(** What one run does to the disk, under a new operation id. *)
Lemma commit_run options input digests d ops b cx : ledger d ops -> computeInputDigests input = Ok digests -> paths_resolve input ->
  legal_input input = true -> is_date_time (now_commit options) = true -> readerVersion options = None -> staging_clean input d ->
  Forall (fun op => op_id (manifest op) <> ti_ledger_operation_id input) ops -> newContext options (ti_ledger_operation_id input) = Ok cx ->
  exists month, context_ok input month cx /\ legal_draft (the_draft input digests options cx ops) = true /\
    match commit_locked options input digests d b with
    | (Done r, d', _) => exists m, r = committed m /\ buildManifest (the_draft input digests options cx ops) = Ok m /\
        committed_disk input digests month d False m d'
    | (Threw _, d', _) => invariant input digests month d False d'
    | (Killed, d', _) => interrupted input digests month d False options cx ops d'
    end.
Proof.
  intros (Hdir & Hr & Hn) Hdig Hp Hl Ht Hv Hc Hnew Hcx. destruct (context_of _ _ _ Hcx) as (month & _ & _ & Hco & _ & _ & _).
  exists month. split; [done|].
  assert (legal_draft (the_draft input digests options cx ops) = true) as Hlegal.
  { apply legal_of_input; [exact sha_hex|done..|]. apply nextSequence_above. }
  split; [done|].
  assert (invariant input digests month d False d) as Hi.
  { split_and!; [intros p; right; right; by left| |done]. intros p c Hf Hu. rewrite staged_names_moves. by eapply Hc. }
  pose proof (commit_locked_triple input digests month d False Hp ltac:(done) ltac:(done) ltac:(done) ltac:(done) options cx Hco ltac:(done) ops
    Hdir Hr Hn Hnew Hcx Hv ltac:(done) d b Hi) as Htr.
  destruct (commit_locked options input digests d b) as [[[r|e|] d'] b']; by apply Htr.
Qed.

(** A new operation id. *)
Lemma commit_new options input digests d ops b : ledger d ops -> computeInputDigests input = Ok digests -> paths_resolve input ->
  legal_input input = true -> is_date_time (now_commit options) = true -> readerVersion options = None -> staging_clean input d ->
  Forall (fun op => op_id (manifest op) <> ti_ledger_operation_id input) ops ->
  match commit_locked options input digests d b with
  | (Done r, d', _) => (exists m, r = committed m) /\ extended_by input ops d'
  | (Threw _, d', _) => unchanged d ops d'
  | (Killed, d', _) => unchanged d ops d' \/ extended_by input ops d'
  end.
Proof.
  intros Hd Hdig Hp Hl Ht Hv Hc Hnew. pose proof Hd as (Hdir & Hr & Hn).
  destruct (newContext options (ti_ledger_operation_id input)) as [cx|e] eqn:Hcx.
  2:{ unfold commit_locked. rewrite Hcx. cbn. by split; [|intros rep]. }
  destruct (commit_run options input digests d ops b cx) as (month & Hco & Hlegal & Hrun); [done..|].
  assert (forall d', kept input digests month d False d' -> unchanged d ops d') as Hkept.
  { intros d' Hk. split.
    - split_and!; [by eapply extended_operations, kept_extended|by eapply kept_reads|done].
    - intros rep. by eapply kept_replay. }
  assert (forall m d', buildManifest (the_draft input digests options cx ops) = Ok m ->
            committed_disk input digests month d False m d' -> extended_by input ops d') as Hext.
  { intros m d' Hb Hd'. exists (new_operation input m). pose proof (newest_operation _ _ _ _ _ _ Hb) as Hno. split; [|exact Hno].
    apply ledger_snoc; [|by eapply committed_reads|done|by apply Hno]. by eapply extended_operations, Hd'. }
  destruct (commit_locked options input digests d b) as [[[r|e|] d'] b'].
  - destruct Hrun as (m & -> & Hb & Hd'). split; [by exists m|by eapply Hext].
  - apply Hkept, Hrun.
  - destruct Hrun as [Hd'|(m & Hb & Hd')]; [left; by apply Hkept, Hd'|right; by eapply Hext].
Qed.

(** A known one. *)
Lemma commit_known options input digests d ops b : ledger d ops -> readerVersion options = None ->
  ~ Forall (fun op => op_id (manifest op) <> ti_ledger_operation_id input) ops ->
  exists o, commit_locked options input digests d b = (o, d, b) /\
    match o with
    | Done r => exists op, op ∈ ops /\ op_id (manifest op) = ti_ledger_operation_id input /\ r = already_committed (manifest op)
    | Threw _ => True
    | Killed => False
    end.
Proof.
  intros (_ & Hr & _) Hv Hk. unfold commit_locked. cbv zeta. unfold mbind, fsM_bind.
  destruct (newContext options (ti_ledger_operation_id input)) as [cx|e]; [|by exists (Threw e)]. cbn [lift mret fsM_ret].
  assert (exists op, find_first (fun op => bool_decide (op_id (manifest op) = ti_ledger_operation_id input)) ops = Some op) as [op Hop].
  { destruct (find_first _ ops) as [op|] eqn:E; [by exists op|]. destruct Hk. apply find_first_None in E.
    eapply Forall_impl; [exact E|]. intros x Hx. by apply bool_decide_eq_false in Hx. }
  unfold reads, readManifest, operations, reader. rewrite Hv. cbn [default]. rewrite Hr. cbn [mbind result_bind]. rewrite Hop.
  cbn [fmap option_fmap option_map lift mret fsM_ret]. destruct (resolveRetry (manifest op) input digests) as [r|e] eqn:E; [|by exists (Threw e)].
  exists (Done r). split; [done|]. unfold resolveRetry in E. apply bind_Ok in E as (c & _ & E). apply reject_bind_Ok in E as [_ [= <-]].
  apply find_first_Some in Hop as [Hin Ho]. apply bool_decide_eq_true in Ho. by exists op.
Qed.

(** C2. A commit, once it holds the lock on a ledger that can be read, leaves the
    ledger as it was or with its operation appended, wherever the process is
    killed and whatever a write that was interrupted left behind: a commit that
    returns [committed] has appended its operation, with the next sequence
    number; one that finds the operation in the ledger or throws has changed
    nothing the readers see; and one that is killed has done one of the two. For
    an input whose paths resolve and which the schema of a manifest admits
    (ids, baseline, reader version, artifacts of distinct content: commit does
    not check it, and what it then publishes cannot be read again,
    [unreadable_after_commit]), when nothing but its own files is staged under its
    id ([leftovers_published]), with a date-time clock, readers of the newest
    version and hexadecimal digests. *)
Theorem commit_atomic options input digests d ops b : ledger d ops -> computeInputDigests input = Ok digests -> paths_resolve input ->
  legal_input input = true -> is_date_time (now_commit options) = true -> readerVersion options = None -> staging_clean input d ->
  match commit_locked options input digests d b with
  | (Done (committed _), d', _) => extended_by input ops d'
  | (Done (already_committed m), d', _) => d' = d /\ exists op, op ∈ ops /\ manifest op = m /\ op_id m = ti_ledger_operation_id input
  | (Threw _, d', _) => unchanged d ops d'
  | (Killed, d', _) => unchanged d ops d' \/ extended_by input ops d'
  end.
Proof.
  intros Hd Hdig Hp Hl Ht Hv Hc.
  destruct (decide (Forall (fun op => op_id (manifest op) <> ti_ledger_operation_id input) ops)) as [Hn|Hk].
  - pose proof (commit_new options input digests d ops b Hd Hdig Hp Hl Ht Hv Hc Hn) as Hcn.
    destruct (commit_locked options input digests d b) as [[[r|e|] d'] b']; [|done..]. by destruct Hcn as [[m ->] ?].
  - destruct (commit_known options input digests d ops b Hd Hv Hk) as (o & -> & Ho). destruct o as [r|e|]; [| |done].
    + destruct Ho as (op & Hin & Hid & ->). split; [done|]. by exists op.
    + by split; [|intros rep].
Qed.

(** ** Histories *)

(** The transactions that are attempted. An operation id stands for one of them:
    a process that tries again does so with the same input. *)
Variable transactions : TransactionInput -> Prop.
Hypothesis one_input : forall input input', transactions input -> transactions input' ->
  ti_ledger_operation_id input = ti_ledger_operation_id input' -> input = input'.
Hypothesis legal : forall input, transactions input -> paths_resolve input /\ legal_input input = true.

(** One attempt of some process that holds the lock, run to its end or killed. *)
Inductive attempt : disk -> disk -> Prop :=
| attempt_commit options input digests d b o d' b' :
    transactions input -> computeInputDigests input = Ok digests -> is_date_time (now_commit options) = true -> readerVersion options = None ->
    commit_locked options input digests d b = (o, d', b') -> attempt d d'.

__________________________________________________

*What is being asked*: With the line that has "eapply Forall_impl; [exact" as the first and the line that has "killed and whatever" as the last, repeat exactly that run of lines above and no more.

*Solution to the problem*:
    eapply Forall_impl; [exact E|]. intros x Hx. by apply bool_decide_eq_false in Hx. }
  unfold reads, readManifest, operations, reader. rewrite Hv. cbn [default]. rewrite Hr. cbn [mbind result_bind]. rewrite Hop.
  cbn [fmap option_fmap option_map lift mret fsM_ret]. destruct (resolveRetry (manifest op) input digests) as [r|e] eqn:E; [|by exists (Threw e)].
  exists (Done r). split; [done|]. unfold resolveRetry in E. apply bind_Ok in E as (c & _ & E). apply reject_bind_Ok in E as [_ [= <-]].
  apply find_first_Some in Hop as [Hin Ho]. apply bool_decide_eq_true in Ho. by exists op.
Qed.

(** C2. A commit, once it holds the lock on a ledger that can be read, leaves the
    ledger as it was or with its operation appended, wherever the process is
    killed and whatever a write that was interrupted left behind: a commit that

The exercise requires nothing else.